— Task requirements —
Search the records below for the string "negb", and report each line that contains it.

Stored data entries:
^^^^^^^^

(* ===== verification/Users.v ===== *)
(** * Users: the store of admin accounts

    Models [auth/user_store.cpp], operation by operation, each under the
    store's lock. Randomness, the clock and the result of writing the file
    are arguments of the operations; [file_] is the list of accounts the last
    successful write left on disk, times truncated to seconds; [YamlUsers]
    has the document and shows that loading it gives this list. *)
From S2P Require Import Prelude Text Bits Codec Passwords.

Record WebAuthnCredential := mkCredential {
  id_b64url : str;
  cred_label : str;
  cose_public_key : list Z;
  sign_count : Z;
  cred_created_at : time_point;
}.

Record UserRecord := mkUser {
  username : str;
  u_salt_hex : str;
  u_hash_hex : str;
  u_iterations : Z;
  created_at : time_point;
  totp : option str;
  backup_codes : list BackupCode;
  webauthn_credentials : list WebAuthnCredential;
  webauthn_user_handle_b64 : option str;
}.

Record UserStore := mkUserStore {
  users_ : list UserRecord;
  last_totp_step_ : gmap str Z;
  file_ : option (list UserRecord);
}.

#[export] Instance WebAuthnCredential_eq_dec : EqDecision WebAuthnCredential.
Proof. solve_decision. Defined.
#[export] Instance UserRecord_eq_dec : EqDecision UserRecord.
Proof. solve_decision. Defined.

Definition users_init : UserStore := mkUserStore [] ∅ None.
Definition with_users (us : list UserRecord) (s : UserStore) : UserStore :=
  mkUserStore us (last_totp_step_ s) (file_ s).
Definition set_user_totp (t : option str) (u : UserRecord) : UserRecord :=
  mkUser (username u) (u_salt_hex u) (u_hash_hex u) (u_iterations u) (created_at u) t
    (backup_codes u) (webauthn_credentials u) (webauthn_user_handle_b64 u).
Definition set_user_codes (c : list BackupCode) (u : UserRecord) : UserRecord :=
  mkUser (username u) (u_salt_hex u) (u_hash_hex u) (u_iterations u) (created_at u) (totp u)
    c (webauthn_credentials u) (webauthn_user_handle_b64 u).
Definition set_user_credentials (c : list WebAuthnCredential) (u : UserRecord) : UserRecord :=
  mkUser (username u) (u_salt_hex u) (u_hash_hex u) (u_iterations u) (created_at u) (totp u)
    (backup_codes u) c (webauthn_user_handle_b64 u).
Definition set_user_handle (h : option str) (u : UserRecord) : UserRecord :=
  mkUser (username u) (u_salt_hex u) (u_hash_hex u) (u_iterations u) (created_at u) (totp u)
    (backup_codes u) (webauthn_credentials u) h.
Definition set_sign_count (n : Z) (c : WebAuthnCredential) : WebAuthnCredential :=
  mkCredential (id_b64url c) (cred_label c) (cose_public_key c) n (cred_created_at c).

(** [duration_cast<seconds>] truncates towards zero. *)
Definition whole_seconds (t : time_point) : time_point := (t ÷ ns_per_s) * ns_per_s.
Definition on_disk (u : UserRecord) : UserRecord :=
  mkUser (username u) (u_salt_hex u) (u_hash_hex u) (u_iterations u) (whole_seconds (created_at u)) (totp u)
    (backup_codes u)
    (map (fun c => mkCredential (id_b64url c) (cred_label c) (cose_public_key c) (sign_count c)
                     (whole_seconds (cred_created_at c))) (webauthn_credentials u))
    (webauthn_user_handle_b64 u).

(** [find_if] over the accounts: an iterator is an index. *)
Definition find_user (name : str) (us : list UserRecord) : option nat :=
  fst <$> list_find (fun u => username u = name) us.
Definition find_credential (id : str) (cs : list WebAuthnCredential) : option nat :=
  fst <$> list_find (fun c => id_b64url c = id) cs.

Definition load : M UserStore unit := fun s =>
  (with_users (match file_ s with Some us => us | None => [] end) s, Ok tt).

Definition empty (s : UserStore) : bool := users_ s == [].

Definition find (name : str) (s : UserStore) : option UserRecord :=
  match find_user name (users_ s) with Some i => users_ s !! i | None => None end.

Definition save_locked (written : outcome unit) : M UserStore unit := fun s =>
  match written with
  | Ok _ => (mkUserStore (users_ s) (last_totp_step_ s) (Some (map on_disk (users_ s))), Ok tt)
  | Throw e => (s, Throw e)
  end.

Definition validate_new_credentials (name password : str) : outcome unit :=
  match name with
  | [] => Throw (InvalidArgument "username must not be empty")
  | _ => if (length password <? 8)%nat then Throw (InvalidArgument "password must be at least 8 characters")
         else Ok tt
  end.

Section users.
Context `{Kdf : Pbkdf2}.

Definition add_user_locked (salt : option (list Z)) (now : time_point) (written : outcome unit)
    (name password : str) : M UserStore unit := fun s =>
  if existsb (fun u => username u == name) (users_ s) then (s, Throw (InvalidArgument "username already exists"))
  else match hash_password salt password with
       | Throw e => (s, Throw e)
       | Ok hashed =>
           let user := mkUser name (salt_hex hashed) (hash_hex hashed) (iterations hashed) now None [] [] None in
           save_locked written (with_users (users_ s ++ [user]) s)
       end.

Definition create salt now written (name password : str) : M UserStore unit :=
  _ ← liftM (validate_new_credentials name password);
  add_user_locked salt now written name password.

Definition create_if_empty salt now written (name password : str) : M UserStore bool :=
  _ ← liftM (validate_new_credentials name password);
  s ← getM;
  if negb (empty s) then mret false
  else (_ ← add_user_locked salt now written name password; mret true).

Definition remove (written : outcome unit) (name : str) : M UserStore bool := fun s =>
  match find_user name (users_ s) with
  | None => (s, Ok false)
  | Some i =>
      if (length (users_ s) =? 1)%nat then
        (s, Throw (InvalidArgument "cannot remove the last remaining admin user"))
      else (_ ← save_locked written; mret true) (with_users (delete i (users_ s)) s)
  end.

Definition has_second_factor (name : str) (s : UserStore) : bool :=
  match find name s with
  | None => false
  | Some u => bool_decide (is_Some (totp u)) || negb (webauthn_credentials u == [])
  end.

^^^^^^^^

— Result —
  if negb (empty s) then mret false
  | Some u => bool_decide (is_Some (totp u)) || negb (webauthn_credentials u == [])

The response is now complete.